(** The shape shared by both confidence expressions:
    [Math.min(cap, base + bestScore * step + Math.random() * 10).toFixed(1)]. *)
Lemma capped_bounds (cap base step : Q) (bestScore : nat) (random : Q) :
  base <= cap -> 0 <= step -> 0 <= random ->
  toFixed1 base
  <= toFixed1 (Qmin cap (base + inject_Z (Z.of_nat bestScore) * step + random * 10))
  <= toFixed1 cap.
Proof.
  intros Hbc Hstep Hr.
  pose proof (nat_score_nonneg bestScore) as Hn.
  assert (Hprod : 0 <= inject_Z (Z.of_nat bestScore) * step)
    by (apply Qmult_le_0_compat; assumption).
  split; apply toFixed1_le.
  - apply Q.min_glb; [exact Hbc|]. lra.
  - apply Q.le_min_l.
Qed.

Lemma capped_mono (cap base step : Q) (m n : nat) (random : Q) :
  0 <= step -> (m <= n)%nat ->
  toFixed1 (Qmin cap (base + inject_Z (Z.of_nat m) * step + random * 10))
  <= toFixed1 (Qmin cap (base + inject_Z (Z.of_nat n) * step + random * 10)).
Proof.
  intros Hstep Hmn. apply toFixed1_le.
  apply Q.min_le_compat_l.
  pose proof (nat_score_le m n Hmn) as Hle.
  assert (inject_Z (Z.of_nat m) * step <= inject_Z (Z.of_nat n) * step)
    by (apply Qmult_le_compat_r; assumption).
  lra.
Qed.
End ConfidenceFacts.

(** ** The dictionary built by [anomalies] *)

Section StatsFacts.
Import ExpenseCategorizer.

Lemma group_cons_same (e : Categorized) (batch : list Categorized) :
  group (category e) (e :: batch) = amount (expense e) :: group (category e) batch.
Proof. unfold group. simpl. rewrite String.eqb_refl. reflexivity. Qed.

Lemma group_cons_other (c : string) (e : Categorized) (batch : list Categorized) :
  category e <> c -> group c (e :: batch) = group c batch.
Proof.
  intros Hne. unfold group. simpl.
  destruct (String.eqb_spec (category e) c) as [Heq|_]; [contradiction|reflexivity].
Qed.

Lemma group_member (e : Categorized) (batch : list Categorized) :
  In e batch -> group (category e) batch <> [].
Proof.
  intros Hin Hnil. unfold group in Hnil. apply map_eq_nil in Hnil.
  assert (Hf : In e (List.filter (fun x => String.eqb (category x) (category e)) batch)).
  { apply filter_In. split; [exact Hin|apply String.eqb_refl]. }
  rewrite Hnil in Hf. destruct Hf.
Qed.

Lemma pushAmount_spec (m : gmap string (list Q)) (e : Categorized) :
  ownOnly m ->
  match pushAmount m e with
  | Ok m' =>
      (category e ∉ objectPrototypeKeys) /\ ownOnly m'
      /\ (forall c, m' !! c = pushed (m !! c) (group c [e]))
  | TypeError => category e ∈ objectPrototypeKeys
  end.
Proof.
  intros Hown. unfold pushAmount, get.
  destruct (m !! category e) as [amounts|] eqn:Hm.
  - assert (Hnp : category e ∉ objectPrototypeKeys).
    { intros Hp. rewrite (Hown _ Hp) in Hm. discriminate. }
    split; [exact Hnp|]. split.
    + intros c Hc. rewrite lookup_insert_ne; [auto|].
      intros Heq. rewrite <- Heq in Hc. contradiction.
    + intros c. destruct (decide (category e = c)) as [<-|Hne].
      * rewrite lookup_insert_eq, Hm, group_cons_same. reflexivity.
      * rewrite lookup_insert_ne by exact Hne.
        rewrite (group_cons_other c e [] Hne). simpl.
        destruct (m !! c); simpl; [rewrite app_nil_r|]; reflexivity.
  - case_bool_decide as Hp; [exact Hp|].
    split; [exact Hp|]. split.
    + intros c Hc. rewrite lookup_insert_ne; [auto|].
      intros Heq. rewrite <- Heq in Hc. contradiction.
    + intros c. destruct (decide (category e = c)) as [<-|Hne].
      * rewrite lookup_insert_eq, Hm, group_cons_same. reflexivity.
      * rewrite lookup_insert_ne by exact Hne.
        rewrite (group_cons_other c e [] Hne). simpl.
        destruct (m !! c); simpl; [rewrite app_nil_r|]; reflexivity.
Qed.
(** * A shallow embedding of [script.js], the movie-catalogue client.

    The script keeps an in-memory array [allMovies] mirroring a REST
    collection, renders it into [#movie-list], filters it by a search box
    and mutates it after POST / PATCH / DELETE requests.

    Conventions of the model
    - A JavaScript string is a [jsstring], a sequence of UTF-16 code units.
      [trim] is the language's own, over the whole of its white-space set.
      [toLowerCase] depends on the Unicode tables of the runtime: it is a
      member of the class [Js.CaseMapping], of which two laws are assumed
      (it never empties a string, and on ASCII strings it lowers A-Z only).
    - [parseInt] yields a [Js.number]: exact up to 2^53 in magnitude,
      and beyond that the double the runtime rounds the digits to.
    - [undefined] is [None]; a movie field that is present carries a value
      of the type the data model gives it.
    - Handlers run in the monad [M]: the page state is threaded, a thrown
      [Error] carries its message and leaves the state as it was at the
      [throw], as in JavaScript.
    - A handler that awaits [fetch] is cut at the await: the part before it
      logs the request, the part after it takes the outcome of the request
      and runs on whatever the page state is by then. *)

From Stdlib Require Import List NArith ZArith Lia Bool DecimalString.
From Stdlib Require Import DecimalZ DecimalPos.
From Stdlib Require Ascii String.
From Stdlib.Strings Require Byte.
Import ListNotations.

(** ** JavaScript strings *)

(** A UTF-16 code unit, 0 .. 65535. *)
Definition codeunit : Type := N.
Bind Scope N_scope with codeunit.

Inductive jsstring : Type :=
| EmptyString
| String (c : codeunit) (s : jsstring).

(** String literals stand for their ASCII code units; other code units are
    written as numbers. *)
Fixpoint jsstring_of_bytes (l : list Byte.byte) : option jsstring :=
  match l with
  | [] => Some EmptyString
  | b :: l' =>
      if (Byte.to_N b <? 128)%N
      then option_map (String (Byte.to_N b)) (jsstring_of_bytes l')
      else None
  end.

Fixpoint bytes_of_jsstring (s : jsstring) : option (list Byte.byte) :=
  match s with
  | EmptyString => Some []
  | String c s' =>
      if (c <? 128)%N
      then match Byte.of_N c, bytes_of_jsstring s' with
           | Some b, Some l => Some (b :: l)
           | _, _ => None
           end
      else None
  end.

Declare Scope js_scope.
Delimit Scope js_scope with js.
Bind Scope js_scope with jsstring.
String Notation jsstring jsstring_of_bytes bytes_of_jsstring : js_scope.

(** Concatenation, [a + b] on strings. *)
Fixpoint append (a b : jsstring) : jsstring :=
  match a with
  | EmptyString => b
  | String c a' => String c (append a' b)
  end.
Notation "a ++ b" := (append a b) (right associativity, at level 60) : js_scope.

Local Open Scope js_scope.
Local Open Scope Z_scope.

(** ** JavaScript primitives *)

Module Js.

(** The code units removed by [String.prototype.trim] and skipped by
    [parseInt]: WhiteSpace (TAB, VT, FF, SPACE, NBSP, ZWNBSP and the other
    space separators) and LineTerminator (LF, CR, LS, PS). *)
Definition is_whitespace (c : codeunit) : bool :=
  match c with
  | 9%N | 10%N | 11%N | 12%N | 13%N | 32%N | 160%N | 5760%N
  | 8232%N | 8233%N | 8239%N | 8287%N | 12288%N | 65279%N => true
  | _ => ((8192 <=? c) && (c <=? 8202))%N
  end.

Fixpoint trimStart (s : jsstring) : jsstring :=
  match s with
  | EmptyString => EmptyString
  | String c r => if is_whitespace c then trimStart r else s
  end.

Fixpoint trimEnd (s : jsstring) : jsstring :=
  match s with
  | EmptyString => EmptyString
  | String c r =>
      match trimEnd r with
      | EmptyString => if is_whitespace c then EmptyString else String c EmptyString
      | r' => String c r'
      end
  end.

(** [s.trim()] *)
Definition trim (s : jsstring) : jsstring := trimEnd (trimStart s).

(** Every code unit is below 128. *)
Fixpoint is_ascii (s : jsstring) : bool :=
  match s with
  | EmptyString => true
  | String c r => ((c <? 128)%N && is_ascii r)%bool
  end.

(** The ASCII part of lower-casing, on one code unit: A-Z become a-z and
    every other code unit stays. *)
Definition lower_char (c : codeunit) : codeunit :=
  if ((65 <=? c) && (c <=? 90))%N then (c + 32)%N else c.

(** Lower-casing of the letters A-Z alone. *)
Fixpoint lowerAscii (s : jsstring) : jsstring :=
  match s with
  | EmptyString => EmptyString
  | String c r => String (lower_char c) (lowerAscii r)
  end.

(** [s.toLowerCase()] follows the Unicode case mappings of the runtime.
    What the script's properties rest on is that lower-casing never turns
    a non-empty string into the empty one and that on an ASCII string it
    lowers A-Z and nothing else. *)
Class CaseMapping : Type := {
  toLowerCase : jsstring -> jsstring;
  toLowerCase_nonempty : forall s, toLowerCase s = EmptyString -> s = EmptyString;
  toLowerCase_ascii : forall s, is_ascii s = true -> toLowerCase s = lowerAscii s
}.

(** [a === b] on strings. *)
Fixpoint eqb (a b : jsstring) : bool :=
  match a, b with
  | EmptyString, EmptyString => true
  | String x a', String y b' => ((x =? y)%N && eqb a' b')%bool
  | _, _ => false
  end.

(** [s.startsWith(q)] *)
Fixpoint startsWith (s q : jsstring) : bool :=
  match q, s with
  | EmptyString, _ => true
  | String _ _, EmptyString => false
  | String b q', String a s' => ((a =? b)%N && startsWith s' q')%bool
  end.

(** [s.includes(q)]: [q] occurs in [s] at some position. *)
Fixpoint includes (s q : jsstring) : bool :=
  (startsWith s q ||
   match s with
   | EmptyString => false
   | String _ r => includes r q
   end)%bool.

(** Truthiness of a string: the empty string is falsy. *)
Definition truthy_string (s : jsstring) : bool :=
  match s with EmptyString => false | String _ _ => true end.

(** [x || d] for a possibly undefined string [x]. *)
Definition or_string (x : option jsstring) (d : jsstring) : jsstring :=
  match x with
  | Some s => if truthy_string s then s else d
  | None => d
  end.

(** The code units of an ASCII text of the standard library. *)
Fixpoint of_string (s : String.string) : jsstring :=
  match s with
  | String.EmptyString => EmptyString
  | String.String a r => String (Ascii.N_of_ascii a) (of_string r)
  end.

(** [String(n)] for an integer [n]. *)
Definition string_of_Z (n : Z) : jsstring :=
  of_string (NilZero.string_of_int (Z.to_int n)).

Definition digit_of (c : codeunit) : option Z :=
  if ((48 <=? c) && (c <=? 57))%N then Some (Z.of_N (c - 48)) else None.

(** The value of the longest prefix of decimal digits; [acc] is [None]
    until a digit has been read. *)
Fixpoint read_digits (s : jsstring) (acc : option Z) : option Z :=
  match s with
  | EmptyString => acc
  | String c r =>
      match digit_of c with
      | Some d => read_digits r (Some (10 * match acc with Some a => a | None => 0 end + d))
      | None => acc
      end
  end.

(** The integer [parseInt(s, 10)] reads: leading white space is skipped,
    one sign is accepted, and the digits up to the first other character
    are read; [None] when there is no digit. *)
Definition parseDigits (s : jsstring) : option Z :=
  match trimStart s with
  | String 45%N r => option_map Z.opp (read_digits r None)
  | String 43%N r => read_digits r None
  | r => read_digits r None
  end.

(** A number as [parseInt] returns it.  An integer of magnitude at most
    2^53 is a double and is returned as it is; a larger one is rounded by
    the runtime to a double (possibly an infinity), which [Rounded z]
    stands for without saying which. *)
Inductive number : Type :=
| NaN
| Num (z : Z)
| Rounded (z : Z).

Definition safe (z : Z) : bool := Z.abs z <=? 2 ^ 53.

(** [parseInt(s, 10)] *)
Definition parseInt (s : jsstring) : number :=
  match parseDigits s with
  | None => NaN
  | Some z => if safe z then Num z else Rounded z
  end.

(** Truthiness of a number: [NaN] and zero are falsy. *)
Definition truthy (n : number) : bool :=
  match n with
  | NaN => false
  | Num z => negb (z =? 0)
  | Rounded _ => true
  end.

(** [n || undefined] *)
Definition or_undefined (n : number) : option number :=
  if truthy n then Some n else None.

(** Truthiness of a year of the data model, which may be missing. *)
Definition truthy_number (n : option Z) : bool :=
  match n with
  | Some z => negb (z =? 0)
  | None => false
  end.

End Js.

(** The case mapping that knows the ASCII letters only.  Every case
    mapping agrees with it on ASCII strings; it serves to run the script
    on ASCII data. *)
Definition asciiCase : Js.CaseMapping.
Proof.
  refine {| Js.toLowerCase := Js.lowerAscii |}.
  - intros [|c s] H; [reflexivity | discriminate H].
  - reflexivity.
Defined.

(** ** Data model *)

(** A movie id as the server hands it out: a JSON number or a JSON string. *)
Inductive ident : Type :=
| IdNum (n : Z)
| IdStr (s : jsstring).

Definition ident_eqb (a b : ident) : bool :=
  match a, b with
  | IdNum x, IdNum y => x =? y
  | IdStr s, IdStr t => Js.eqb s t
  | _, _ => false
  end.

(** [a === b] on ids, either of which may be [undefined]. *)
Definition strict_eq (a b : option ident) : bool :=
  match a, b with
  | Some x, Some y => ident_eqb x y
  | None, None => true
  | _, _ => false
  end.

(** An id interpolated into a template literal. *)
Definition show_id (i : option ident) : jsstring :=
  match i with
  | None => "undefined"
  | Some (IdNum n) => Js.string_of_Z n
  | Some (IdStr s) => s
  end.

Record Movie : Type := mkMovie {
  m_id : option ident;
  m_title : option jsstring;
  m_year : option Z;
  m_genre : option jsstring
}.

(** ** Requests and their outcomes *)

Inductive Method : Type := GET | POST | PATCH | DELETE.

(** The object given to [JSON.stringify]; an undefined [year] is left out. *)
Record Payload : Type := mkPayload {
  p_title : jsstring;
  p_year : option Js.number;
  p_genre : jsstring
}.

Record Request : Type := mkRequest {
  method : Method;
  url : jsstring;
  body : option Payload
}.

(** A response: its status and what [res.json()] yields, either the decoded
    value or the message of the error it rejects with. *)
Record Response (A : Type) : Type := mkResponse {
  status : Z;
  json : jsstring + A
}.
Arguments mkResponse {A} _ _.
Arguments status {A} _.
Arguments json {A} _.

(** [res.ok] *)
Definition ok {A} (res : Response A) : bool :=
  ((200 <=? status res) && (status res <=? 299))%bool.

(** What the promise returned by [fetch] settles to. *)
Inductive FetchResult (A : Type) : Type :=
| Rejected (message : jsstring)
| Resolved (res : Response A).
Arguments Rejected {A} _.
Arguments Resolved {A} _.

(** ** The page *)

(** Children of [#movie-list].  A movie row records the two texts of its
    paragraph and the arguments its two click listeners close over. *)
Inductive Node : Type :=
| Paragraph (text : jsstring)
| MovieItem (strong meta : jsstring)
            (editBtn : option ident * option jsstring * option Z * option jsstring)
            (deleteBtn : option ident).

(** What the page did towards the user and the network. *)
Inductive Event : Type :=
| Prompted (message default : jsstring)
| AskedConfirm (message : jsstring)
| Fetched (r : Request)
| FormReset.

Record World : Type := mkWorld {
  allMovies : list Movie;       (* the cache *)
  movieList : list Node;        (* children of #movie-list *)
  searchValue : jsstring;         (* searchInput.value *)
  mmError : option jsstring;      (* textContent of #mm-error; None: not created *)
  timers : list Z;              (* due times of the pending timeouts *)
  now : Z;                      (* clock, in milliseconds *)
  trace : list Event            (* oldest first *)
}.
· · · ·
WHAT IS EXPECTED: Start at the first line of the material and transcribe each line exactly, stopping once the line containing "Lemma group_cons_same (e" has been written.

EXERCISE ANSWER:
(** The shape shared by both confidence expressions:
    [Math.min(cap, base + bestScore * step + Math.random() * 10).toFixed(1)]. *)
Lemma capped_bounds (cap base step : Q) (bestScore : nat) (random : Q) :
  base <= cap -> 0 <= step -> 0 <= random ->
  toFixed1 base
  <= toFixed1 (Qmin cap (base + inject_Z (Z.of_nat bestScore) * step + random * 10))
  <= toFixed1 cap.
Proof.
  intros Hbc Hstep Hr.
  pose proof (nat_score_nonneg bestScore) as Hn.
  assert (Hprod : 0 <= inject_Z (Z.of_nat bestScore) * step)
    by (apply Qmult_le_0_compat; assumption).
  split; apply toFixed1_le.
  - apply Q.min_glb; [exact Hbc|]. lra.
  - apply Q.le_min_l.
Qed.

Lemma capped_mono (cap base step : Q) (m n : nat) (random : Q) :
  0 <= step -> (m <= n)%nat ->
  toFixed1 (Qmin cap (base + inject_Z (Z.of_nat m) * step + random * 10))
  <= toFixed1 (Qmin cap (base + inject_Z (Z.of_nat n) * step + random * 10)).
Proof.
  intros Hstep Hmn. apply toFixed1_le.
  apply Q.min_le_compat_l.
  pose proof (nat_score_le m n Hmn) as Hle.
  assert (inject_Z (Z.of_nat m) * step <= inject_Z (Z.of_nat n) * step)
    by (apply Qmult_le_compat_r; assumption).
  lra.
Qed.
End ConfidenceFacts.

(** ** The dictionary built by [anomalies] *)

Section StatsFacts.
Import ExpenseCategorizer.

Lemma group_cons_same (e : Categorized) (batch : list Categorized) :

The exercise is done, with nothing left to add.